Skurup Church (Skurups kyrka) is a church in Skurup, Scania, Sweden.

==History and architecture==
The oldest parts of Skurup Church are the chancel, the apse and parts of the tower, built during the 12th century. A new tower was built in the 14th century, and during the same century the vaults of the chancel were constructed. In 1543 the church was enlarged towards the west, and in 1590 the church was expanded through the addition of a burial chapel for the owners of nearby Svaneholm Castle. The tower was rebuilt again in 1595. In 1817 the church porch on the south side of the church was demolished. With the arrival of the railway to Skurup in the middle of the 19th century, the population grew and the church was subsequently enlarged. Two transepts were built between 1856 and 1858, designed by Carl Georg Brunius. At the same time, large parts of the nave were rebuilt. The church was renovated between 1950 and 1951, when medieval murals were also discovered under layers of whitewash and restored.

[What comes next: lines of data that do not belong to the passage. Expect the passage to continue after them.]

(** [Insert.FromJsonFile].  The errors of [decodeMany], [decode],
    [Many] and [One] end it with [return nil]. *)
Definition Insert_FromJsonFile (i : Insert) (file : JsonFile)
    (ids nows : nat → string) (st : Storage) : effect Storage unit :=
  match Kind_of (Insert_obj i) with
  | Some _ =>
      Fails (errors_New "FromFile() params must be nil to insert from file")
        st
  | None =>
      match file with
      | Unreadable err => Fails err st
      | NotJSON => Fails (errors_New "invalid json file") st
      | Text obj =>
          match Kind_of (Plain obj) with
          | None => Panics "invalid memory address or nil pointer dereference"
          | Some k =>
              if reflect.Kind_eqb k reflect.Slice then
                match decodeMany_of (Plain obj) with
                | Return objMap =>
                    match Insert_Many
                            (Collection_Insert (Insert_collection i)
                               (Plain VNil))
                            (Plain (VSlice (of_nilable_map
                                              <$> default [] objMap)))
                            ids nows st with
                    | Returns _ st' => Returns tt st'
                    | Fails _ st' => Returns tt st'
                    | Panics text => Panics text
                    end
                | Fail _ => Returns tt st
                | Panic text => Panics text
                end
              else if reflect.Kind_eqb k reflect.Map then
                match Collection_decode (Plain obj) with
                | Return objMap =>
                    match Insert_One
                            (Collection_Insert (Insert_collection i)
                               (Plain (of_nilable_map objMap)))
                            (ids 0) (nows 0) st with
                    | Returns _ st' => Returns tt st'
                    | Fails _ st' => Returns tt st'
                    | Panics text => Panics text
                    end
                | Fail _ => Returns tt st
                | Panic text => Panics text
                end
              else
                Fails (errors_New
                  "file must contain either an array of [objects ::: slice] or [object ::: map]")
                  st
          end
      end
  end.

(** ** Slices that share their array *)

(** [append(s[:index], s[index+1:]...)] on the array [arr] of a slice of
    length [len], for [index + 1 <= len]: the elements after [index]
    move down one slot, the slot [len - 1] and the slots after it keep
    what they held. *)
Definition remove_in_place {A : Type} (arr : list A) (len index : nat)
  : list A :=
  take index arr ++ drop (S index) (take len arr) ++ drop (len - 1) arr.

(** ** Memdis: the key/value store of memdis.go *)

Module Memdis.

(** [MemdisData]; a [time.Time] is here an instant in nanoseconds, and
    [Add] the sum (the saturation of [time.Time.Add] at the ends of
    its range is not modelled). *)
Record MemdisData : Type := { Value : value; Duration : Z }.

(** [md.storage []map[string]MemdisData] *)
Definition Storage : Type := list (gmap string MemdisData).

Definition errKeyNotFound : error := errors_New "key not found".
Definition errKeyExists : error := errors_New "key already exist".

(** The first loop of [Set]: does some map of the storage hold
    [key]? *)
Fixpoint holds (storage : Storage) (key : string) : bool :=
  match storage with
  | [] => false
  | cache :: rest =>
      match cache !! key with
      | Some _ => true
      | None => holds rest key
      end
  end.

The murals in the chancel date from the 1340s and depict scenes from the childhood of Christ. In the apse there are additional murals depicting Christ in Majesty and the twelve apostles and other saints. The baptismal font of the church dates from the 13th century. Both of the church bells are from 1595 and made in Copenhagen. The pulpit is from 1605 and decorated with reliefs and sculptures depicting the evangelists and Moses.

The burial chapel built for the owners of Svaneholm Castle contains the grave of politician and land reformer Rutger Macklean.